The Efficiency of Global Genome-Nucleotide Excision Repair is Linked to the Fraction of Open rRNA Gene Chromatin, in Yeast.

Abstract

The yeast rDNA locus is a suitable model to study nucleotide excision repair (NER) in chromatin. A portion of rRNA genes is transcribed and largely depleted of nucleosomes, the remaining genes are not transcribed and folded in nucleosomes. In G1-arrested cells, most rRNA genes do not have nucleosomes. TC-NER removes UV-induced DNA lesions from the transcribed strand of active genes. GG-NER is less efficient and removes DNA lesions from the nontranscribed strand of active genes and from the inactive genome. Different from mammalian cells, in yeast, the rRNA gene-transcribed strand is repaired by RNA polymerase-I-dependent TC-NER. The opposite nontranscribed strand is repaired faster than both strands of inactive rRNA genes.
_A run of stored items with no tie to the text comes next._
(* ===== verification/Views.v ===== *)
(** * What [Describe] makes of the bytes a client answers

    The list each client answers a question about one job with, as it writes it, and the view the gateway
    has of the job then: NZBGet's queue and history (Answers.v), a page of oDownloader's links, and
    qBittorrent's torrents of a tag. *)

From S2P Require Import Prelude GoStrings GoFloat GoUrl Json JsonText JsonTextSpec GoFloatSpec JsonTypes JsonTypesSpec Adapters Responses Http.
From S2P Require Import NZBGet ODownloader QBittorrent Answers.
From Stdlib Require Import Ascii SpecFloat.

(** ** oDownloader's page *)

Definition odlDownloadView_go (d : odlDownloadView) : goval := GStruct [
  GString (odl_ID d); GString (odl_PackageID d); GString (odl_Name d); GInt (odl_BytesDone d); GInt (odl_BytesTotal d);
  GInt (odl_SpeedBytesPerSecond d); go_opt (odl_EtaSeconds d); GString (odl_State d); GString (odl_Message d); GString (odl_OutputPath d)].

Definition odlPage_go (p : odlPage) : goval := GStruct [go_slice odlDownloadView_go (odl_Content p)].

(** Integers in the range of their fields. *)
Definition link_ok (d : odlDownloadView) : Prop :=
  fits 64 (odl_BytesDone d) ∧ fits 64 (odl_BytesTotal d) ∧ fits 64 (odl_SpeedBytesPerSecond d) ∧ opt_fits 64 (odl_EtaSeconds d).

Definition sanitize_link (d : odlDownloadView) : odlDownloadView :=
  MkOdlDownloadView (sanitize (odl_ID d)) (sanitize (odl_PackageID d)) (sanitize (odl_Name d)) (odl_BytesDone d) (odl_BytesTotal d)
    (odl_SpeedBytesPerSecond d) (odl_EtaSeconds d) (sanitize (odl_State d)) (sanitize (odl_Message d)) (sanitize (odl_OutputPath d)).

Definition page_answer (ds : list odlDownloadView) : string :=
  json_text (default JNull (encode odlPage_type (odlPage_go (MkOdlPage ds)))).

Lemma odlDownloadView_ok d : link_ok d → go_ok odlDownloadView_type (odlDownloadView_go d).
Proof.
  intros (? & ? & ? & ?). split; [vm_compute; reflexivity|]. repeat match goal with |- _ ∧ _ => split end; try done; eauto with gw lia.
Qed.

Lemma odlDownloadView_read d : of_odlDownloadView (norm odlDownloadView_type (odlDownloadView_go d)) = sanitize_link d.
Proof. destruct d as [? ? ? ? ? ? [] ? ? ?]; reflexivity. Qed.

Lemma odlPage_read ds : of_odlPage (norm odlPage_type (odlPage_go (MkOdlPage ds))) = MkOdlPage (sanitize_link <$> ds).
Proof.
  unfold of_odlPage, odlPage_type, odlPage_go. cbn [norm odl_Content]. cbn [field lookup list_lookup from_option default andb].
  f_equal. apply (as_list_round odlDownloadView_type odlDownloadView_go of_odlDownloadView sanitize_link); [done|apply odlDownloadView_read].
Qed.

(** ** qBittorrent's torrents *)

Definition qbTorrent_go (t : qbTorrent) : goval := GStruct [
  GString (qt_Hash t); GString (qt_Name t); GString (qt_State t); GFloat (qt_Progress t); GInt (qt_DlSpeed t); GInt (qt_Eta t);
  GInt (qt_Size t); GInt (qt_Completed t); GString (qt_ContentPath t); GString (qt_SavePath t); GInt (qt_NumSeeds t);
  GInt (qt_NumLeechs t); GString (qt_Tags t); GString (qt_Category t)].

Definition torrent_ok (t : qbTorrent) : Prop :=
  float_finite (qt_Progress t) = true ∧ fits 64 (qt_DlSpeed t) ∧ fits 64 (qt_Eta t) ∧ fits 64 (qt_Size t) ∧ fits 64 (qt_Completed t) ∧
  fits 32 (qt_NumSeeds t) ∧ fits 32 (qt_NumLeechs t).

Definition sanitize_torrent (t : qbTorrent) : qbTorrent :=
  MkQbTorrent (sanitize (qt_Hash t)) (sanitize (qt_Name t)) (sanitize (qt_State t)) (qt_Progress t) (qt_DlSpeed t) (qt_Eta t)
    (qt_Size t) (qt_Completed t) (sanitize (qt_ContentPath t)) (sanitize (qt_SavePath t)) (qt_NumSeeds t) (qt_NumLeechs t)
    (sanitize (qt_Tags t)) (sanitize (qt_Category t)).

Definition torrents_answer (ts : list qbTorrent) : string :=
  json_text (default JNull (encode (TSlice qbTorrent_type) (go_slice qbTorrent_go ts))).

Lemma qbTorrent_ok t : torrent_ok t → go_ok qbTorrent_type (qbTorrent_go t).
Proof.
  intros (? & ? & ? & ? & ? & ? & ?). split; [vm_compute; reflexivity|]. repeat match goal with |- _ ∧ _ => split end; try done; eauto with gw lia.
Qed.

Lemma qbTorrent_read t : of_qbTorrent (norm qbTorrent_type (qbTorrent_go t)) = sanitize_torrent t.
Proof. by destruct t. Qed.

Section describe.
Context `{JsonErrors} {W : Type} `{HttpWorld W} `{Quote}.

(** The request [do_] makes of a GET. *)
Definition odl_request (o : ODownloader) (path : string) : Request :=
  MkRequest "GET" (od_BaseURL o +:+ path)
    ((if bool_decide (od_Token o = EmptyString) then [] else [("Authorization", "Bearer " +:+ od_Token o)]) ++ [("Accept", "application/json")])
    EmptyString 0.

Definition qb_request (q : QBittorrent) (path : string) (query : Values) : Request :=
  MkRequest "GET" (qb_BaseURL q +:+ path +:+ match query with [] => EmptyString | _ => "?" +:+ Encode query end)
    [("Referer", qb_BaseURL q)] EmptyString 0.

(** A value a client writes, read by [decodeCapped] under the instance of its type. *)
Lemma decode_written {T} (t : gotype) (build : goval → T) x more e limit :
  go_ok t x → (Z.of_nat (depth t) ≤ maxNestingDepth)%Z → (∀ j, encode t x = Some j → needs_next (jtree j) = false) →
  (len (json_text (default JNull (encode t x))) ≤ limit + 1)%Z →
  @decodeCapped T (answer_decodes t build) (MkBody (json_text (default JNull (encode t x)) +:+ more) e) limit = Ok (build (norm t x)).
Proof.
  intros Hok Hd Hn. destruct (encode_total t x Hok) as [j Hj]. rewrite Hj. cbn [default from_option id]. intros Hl.
  by eapply decodeCapped_text; try done; apply Hn.
Qed.

Lemma odl_describes o id ds more e (w w' : W) :
  is_Some (Parse (od_BaseURL o +:+ describe_path id)) → Forall link_ok ds → (len (page_answer ds) ≤ maxListResponse)%Z →
  Do (od_HTTP o) (odl_request o (describe_path id)) w = (Ok (MkResponse 200 (MkBody (page_answer ds +:+ more) e)), w') →
  ODownloader.Describe o id w = (Ok (foldODL (sanitize_link <$> ds)), w').
Proof.
  intros [u Hu] Hds Hl Hdo. unfold ODownloader.Describe, do_, send_request, NewRequest, mbind_, mlift, mret_, mfail. rewrite Hu.
  unfold odl_request in Hdo. cbn [app]. change (len EmptyString) with 0%Z. rewrite Hdo. change (not_2xx _) with false. cbv iota. cbn [rs_Body].
  rewrite (decode_written odlPage_type of_odlPage (odlPage_go (MkOdlPage ds))).
  - by rewrite odlPage_read.
  - split; [vm_compute; reflexivity|]. split; [|done]. apply go_ok_slice. eapply Forall_impl; [exact Hds|apply odlDownloadView_ok].
  - by vm_compute.
  - intros j. apply encode_struct_closed.
  - fold (page_answer ds). lia.
Qed.

Lemma qb_describes q tag ts more e (w w' : W) :
  hasSession q w = true → is_Some (Parse (qb_BaseURL q +:+ "/api/v2/torrents/info" +:+ "?" +:+ Encode [("tag", tag)])) →
  Forall torrent_ok ts → (len (torrents_answer ts) ≤ maxListResponse)%Z →
  Do (qb_HTTP q) (qb_request q "/api/v2/torrents/info" [("tag", tag)]) w = (Ok (MkResponse 200 (MkBody (torrents_answer ts +:+ more) e)), w') →
  QBittorrent.Describe q tag w = (Ok (match ts with [] => NotFoundView | t :: _ => foldQB (sanitize_torrent t) end), w').
Proof.
  intros Hs [u Hu] Hts Hl Hdo. unfold QBittorrent.Describe, byTag, authed, QBittorrent.get, send_request, NewRequest, mbind_, mret_, mfail.
  rewrite Hs, Hu. unfold qb_request in Hdo. change (len EmptyString) with 0%Z. rewrite Hdo. cbn [rs_StatusCode rs_Body].
  change (200 =? StatusForbidden)%Z with false. change (negb (200 =? StatusOK)%Z) with false. cbv iota. cbn [rs_StatusCode rs_Body].
  change (negb (200 =? StatusOK)%Z) with false. cbv iota.
  rewrite (decode_written (TSlice qbTorrent_type) (as_list of_qbTorrent) (go_slice qbTorrent_go ts)).
  - rewrite (as_list_round qbTorrent_type qbTorrent_go of_qbTorrent sanitize_torrent); [by destruct ts|done|apply qbTorrent_read].
  - apply go_ok_slice. eapply Forall_impl; [exact Hts|apply qbTorrent_ok].
  - by vm_compute.
  - intros j. cbn. destruct (mapM _ _); [|done]. by intros [= <-].
  - fold (torrents_answer ts). lia.
Qed.
(** ** Properties *)

(** C24: what is known of a job, from the bytes its client answers, whatever it sends after its lists.  NZBGet: the entry of
    the queue with the job's number, and else the entry of the history, and else the job is not found; an outage never looks
    like a deleted job, as a job is said to be unknown only when both lists were had and neither has its number.
    oDownloader: the fold of the links of the page.  qBittorrent, with a session: the first torrent of the job's tag, and not found
    without one.  Each entry is read as the client wrote it, field by field, invalid bytes of its strings replaced. *)
Theorem Describe_bytes :
  (∀ (n : NZBGet) id gs hs more1 more2 e1 e2 (w w1 w2 : W),
     is_Some (Parse (nz_BaseURL n +:+ "/jsonrpc")) → Forall group_ok gs → Forall history_ok hs →
     (len (queue_answer gs) ≤ maxListResponse)%Z → (len (history_answer hs) ≤ maxListResponse)%Z →
     Do (nz_HTTP n) (rpc_request n "listgroups" [JInt 0]) w = (Ok (MkResponse 200 (MkBody (queue_answer gs +:+ more1) e1)), w1) →
     Do (nz_HTTP n) (rpc_request n "history" [JBool false]) w1 = (Ok (MkResponse 200 (MkBody (history_answer hs +:+ more2) e2)), w2) →
     NZBGet.Describe n id w =
     match List.find (λ g, g_NZBID g =? (Atoi id).1)%Z gs with
     | Some g => (Ok (foldNZBGroup (sanitize_group g)), w1)
     | None =>
         (Ok (match List.find (λ h, h_NZBID h =? (Atoi id).1)%Z hs with
              | Some h => foldNZBHistory (sanitize_history h)
              | None => NotFoundView
              end), w2)
     end) ∧
  (∀ (n : NZBGet) id (w w' : W), NZBGet.Describe n id w = (Ok NotFoundView, w') →
     ∃ gs hs w1, fetch (T := list nzbGroup) n "listgroups" (JInt 0) w = (Ok gs, w1) ∧
       fetch (T := list nzbHistory) n "history" (JBool false) w1 = (Ok hs, w') ∧
       Forall (λ g, g_NZBID g ≠ (Atoi id).1) gs ∧ Forall (λ h, h_NZBID h ≠ (Atoi id).1) hs) ∧
  (∀ o id ds more e (w w' : W),
     is_Some (Parse (od_BaseURL o +:+ describe_path id)) → Forall link_ok ds → (len (page_answer ds) ≤ maxListResponse)%Z →
     Do (od_HTTP o) (odl_request o (describe_path id)) w = (Ok (MkResponse 200 (MkBody (page_answer ds +:+ more) e)), w') →
     ODownloader.Describe o id w = (Ok (foldODL (sanitize_link <$> ds)), w')) ∧
  (∀ q tag ts more e (w w' : W),
     hasSession q w = true → is_Some (Parse (qb_BaseURL q +:+ "/api/v2/torrents/info" +:+ "?" +:+ Encode [("tag", tag)])) →
     Forall torrent_ok ts → (len (torrents_answer ts) ≤ maxListResponse)%Z →
     Do (qb_HTTP q) (qb_request q "/api/v2/torrents/info" [("tag", tag)]) w = (Ok (MkResponse 200 (MkBody (torrents_answer ts +:+ more) e)), w') →
     QBittorrent.Describe q tag w = (Ok (match ts with [] => NotFoundView | t :: _ => foldQB (sanitize_torrent t) end), w')).
Proof.
  split_and!.
  - intros. by eapply nzbget_describes.
  - intros n id w w'. apply NZBGet.Describe_unknown.
  - intros. by eapply odl_describes.
  - intros. by eapply qb_describes.
Qed.
End describe.

Section witnesses.
#[local] Instance demo_json : JsonErrors := {|
  syntax_error := λ _, ErrorString "invalid character";
  fault_error := λ _ _ _, ErrorString "json: cannot unmarshal";
  read_ahead := λ data, Z.of_nat (length data)
|}.

Definition demo_group : nzbGroup :=
  MkNzbGroup 7 (str ["a"; "255"]%char) "DOWNLOADING" 6144 2147483648 1 0 0 0 6144 2147483648 1 1048576 1000 850 0.
Definition demo_history : nzbHistory := MkNzbHistory 5 "b" "SUCCESS/ALL" "/data/b" 10.
Definition demo_link : odlDownloadView := MkOdlDownloadView "1" "p" "a.bin" 10 20 5 (Some 2%Z) "RUNNING" EmptyString "/data/a.bin".
Definition demo_torrent : qbTorrent :=
  MkQbTorrent "h" "A" "downloading" (fdiv (float64 1) (float64 3)) 1 10 100 50 EmptyString "/d" 1 1 "tag" "tv".

(** One job at each client, over the number of requests made. *)
#[local] Instance demo_clients : HttpWorld nat := {|
  Do := λ _ req w,
    (Ok (MkResponse 200
       (if bool_decide (rq_Body req = rpc_body "listgroups" [JInt 0]) then MkBody (queue_answer [demo_group] +:+ "and more") None
        else if bool_decide (rq_Method req = "POST") then MkBody (history_answer [demo_history] +:+ EmptyString) (Some (ErrorString "reset"))
        else if HasPrefix (rq_URL req) "http://odl" then MkBody (page_answer [demo_link] +:+ EmptyString) None
        else MkBody (torrents_answer [demo_torrent] +:+ "]") None)), S w);
  Cookies := λ _ _ _, [("SID", "s")];
  parse_cause := λ s, ErrorString "parse"
|}.
#[local] Instance demo_view_quote : Quote := λ s, s.

Definition demo_nzbget : NZBGet := NewNZBGet 0 "http://nzbget:6789/" "u" "p" "tv".
Definition demo_odl : ODownloader := NewODownloader 0 "http://odl:8080" "t".
Definition demo_qb : QBittorrent := NewQBittorrent 0 "http://qb:8080" "u" "p".

Lemma Describe_bytes_witness :
  NZBGet.Describe demo_nzbget "7" 0%nat = (Ok (foldNZBGroup (sanitize_group demo_group)), 1%nat) ∧
  NZBGet.Describe demo_nzbget "5" 0%nat = (Ok (foldNZBHistory demo_history), 2%nat) ∧
  ODownloader.Describe demo_odl "p" 0%nat = (Ok (foldODL [demo_link]), 1%nat) ∧
  QBittorrent.Describe demo_qb "tag" 0%nat = (Ok (foldQB demo_torrent), 1%nat).
Proof.
  assert (Hg : Forall group_ok [demo_group]).
  { apply Forall_singleton. split; repeat (apply Forall_cons; split; [split; done|]); apply Forall_nil; exact I. }
  assert (Hh : Forall history_ok [demo_history]) by (apply Forall_singleton; split; split; done).
  assert (Hl1 : (len (queue_answer [demo_group]) ≤ maxListResponse)%Z) by (apply Z.leb_le; vm_compute; reflexivity).
  assert (Hl2 : (len (history_answer [demo_history]) ≤ maxListResponse)%Z) by (apply Z.leb_le; vm_compute; reflexivity).
  destruct (Describe_bytes (W := nat)) as (Hn & _ & Ho & Hq). split_and!.
  - rewrite (Hn demo_nzbget "7" [demo_group] [demo_history] "and more" EmptyString None (Some (ErrorString "reset")) 0%nat 1%nat 2%nat);
      [vm_compute; reflexivity|eexists; vm_compute; reflexivity|exact Hg|exact Hh|exact Hl1|exact Hl2|vm_compute; reflexivity|vm_compute; reflexivity].
  - rewrite (Hn demo_nzbget "5" [demo_group] [demo_history] "and more" EmptyString None (Some (ErrorString "reset")) 0%nat 1%nat 2%nat);
      [vm_compute; reflexivity|eexists; vm_compute; reflexivity|exact Hg|exact Hh|exact Hl1|exact Hl2|vm_compute; reflexivity|vm_compute; reflexivity].
  - rewrite (Ho demo_odl "p" [demo_link] EmptyString None 0%nat 1%nat);
      [vm_compute; reflexivity|eexists; vm_compute; reflexivity| |apply Z.leb_le; vm_compute; reflexivity|vm_compute; reflexivity].
    apply Forall_singleton. split_and!; split; done.
  - rewrite (Hq demo_qb "tag" [demo_torrent] "]" None 0%nat 1%nat);
      [vm_compute; reflexivity|vm_compute; reflexivity|eexists; vm_compute; reflexivity| |apply Z.leb_le; vm_compute; reflexivity|vm_compute; reflexivity].
    apply Forall_singleton. split_and!; [vm_compute; reflexivity|split; done..].
Defined.
End witnesses.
In log-phase cells, RNA polymerase-I are dislodged from the damaged transcribed strand and partially replaced by nucleosomes. Contrary to log-phase cells, in G1-phase cells few, if any, histones are deposited on the open rRNA genes during NER. In this study, we compared GG-NER efficiency in the rRNA gene coding region: without nucleosomes, partially loaded or wholly loaded with nucleosomes. The results indicate that in log-phase cells histones obstruct GG-NER, whereas in G1-phase cells GG-NER is as efficient as TC-NER.